- **AIM OF THE TASK**:
What you write should be an exact copy of the material, from its first line through the line containing "multiplied by that".

EXERCISE INPUTS START

(** *** The radius claim as the specification words it *)

(** the moduli of the eigenvalues of a triangular matrix are the absolute
    values of its diagonal; this is what [eigenvalue_moduli] is on the
    matrices of translations and scales *)
Definition diagonal_moduli (m : matrix) : list Q :=
  map (fun i => Qabs (nth i (nth i m []) 0)) (seq 0 (length m)).

(** "For every polygon-set entity in which any geometry is a point-type
    carrying a scalar radius attribute: if all eigenvalue magnitudes of the
    transform's linear block agree within tolerance, every radius is
    multiplied by that common eigenvalue magnitude; otherwise a warning is
    emitted (not an error) and every radius is multiplied by the mean of the
    eigenvalue magnitudes." *)
Definition radius_scaled_when_any_point
    (D : string) (eigenvalue_moduli : matrix → list Q)
    (data : GeoDataFrameData) (transformation : option BaseTransformation)
    (maintain_positioning : bool) (to_coordinate_system : option string) : Prop :=
  ∀ ws out t cs m old_radius,
    transform_shapes D eigenvalue_moduli data transformation
      maintain_positioning to_coordinate_system = (ws, Ok out) →
    (_validate_target_coordinate_systems D (gdf_transform data) transformation
       maintain_positioning to_coordinate_system).2 = Ok (t, cs) →
    (to_affine_matrix t (take (length (gdf_axes data)) ["x"; "y"; "z"])).2 = Ok m →
    Exists (fun g => is_Point g = true) (gdf_geometry data) →
    dict_get "radius" (gdf_columns data) = Some old_radius →
    let modules := eigenvalue_moduli (linear_block m) in
    if np_allclose modules (nth 0 modules 0)
    then dict_get "radius" (gdf_columns out)
         = Some (map (fun r => r * nth 0 modules 0) old_radius)
    else LoggerWarning_not_isotropic ∈ ws ∧
         dict_get "radius" (gdf_columns out)
         = Some (map (fun r => r * np_mean modules) old_radius).
(** C9 (image cleanup terminates).  For any runtime, a run of image cleanup
    that has stopped made exactly one pass more than it removed images, its
    last pass removing none; and it can only still be running after [fuel]
    passes if every one of them removed an image.  For a runtime whose
    successful removals shrink it, cleanup stops from every state, within
    one pass more than the state's size, whether removals fail or not; and
    a larger bound on the passes gives the same run. *)
Theorem clearAllImages_terminates (fuel : nat) (p : Proc W) :
  let r := clearAllImages cfg fuel p in
  match result r with
  | Some _ => passes (trace r) = S (removals (trace r))
  | None => passes (trace r) = fuel /\ removals (trace r) = fuel
  end
  /\ (size (world p) < fuel ->
      (exists b, result r = Some b)
      /\ passes (trace r) <= S (size (world p))
      /\ forall fuel', fuel <= fuel' -> clearAllImages cfg fuel' p = r).
Proof.
  cbv zeta. unfold clearAllImages, bind, ret.
  destruct (clearAllImages_loop cfg fuel ∅ p) as [[r p'] evs] eqn:E.
  cbn [result final trace fst snd]. rewrite app_nil_r.
  apply clearAllImages_loop_Cleanup in E as HC.
  pose proof (Cleanup_passes _ _ _ _ _ _ _ HC) as Hp.
  pose proof (Cleanup_removals_bound _ _ _ _ _ _ HC) as Hb.
  split.
  - destruct r as [[b skip']|]; cbn; tauto.
  - intros Hlt. pose proof (Cleanup_terminates _ _ _ _ _ _ HC Hlt) as Hr.
    destruct r as [[b skip']|]; [|congruence]. cbn.
    split; [eauto|]. split; [destruct Hp as (Hp & _); lia|].
    intros fuel' Hle.
    rewrite (clearAllImages_loop_fuel_le cfg _ _ Hle _ _ _ _ _ E).
    by rewrite app_nil_r.
Qed.

End Termination.

(** * Further properties of the code *)

(** ** Helpers and start-up *)

(** [stringInSlice] is membership in the slice: exact, case-sensitive
    equality with one of its elements; so nothing is in the empty slice, and
    a name is in two slices put together when it is in one of them. *)
Theorem stringInSlice_membership (value : string) (l l' : list string) :
  (stringInSlice value l = true <-> In value l)
  /\ stringInSlice value [] = false
  /\ stringInSlice value (l ++ l')
     = stringInSlice value l || stringInSlice value l'.
Proof.
  split; [|split; [reflexivity|]].
  - induction l as [|current l IH]; cbn; [by split|].
    destruct (String.eqb_spec current value) as [->|Hne].
    + split; auto.
    + rewrite IH. split; [auto|]. by intros [?|?].
  - induction l as [|current l IH]; cbn; [reflexivity|].
    destruct (String.eqb current value); auto.
Qed.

EXERCISE INPUTS END

- **RESPONSE TO THE EXERCISE**:
(** *** The radius claim as the specification words it *)

(** the moduli of the eigenvalues of a triangular matrix are the absolute
    values of its diagonal; this is what [eigenvalue_moduli] is on the
    matrices of translations and scales *)
Definition diagonal_moduli (m : matrix) : list Q :=
  map (fun i => Qabs (nth i (nth i m []) 0)) (seq 0 (length m)).

(** "For every polygon-set entity in which any geometry is a point-type
    carrying a scalar radius attribute: if all eigenvalue magnitudes of the
    transform's linear block agree within tolerance, every radius is
    multiplied by that common eigenvalue magnitude; otherwise a warning is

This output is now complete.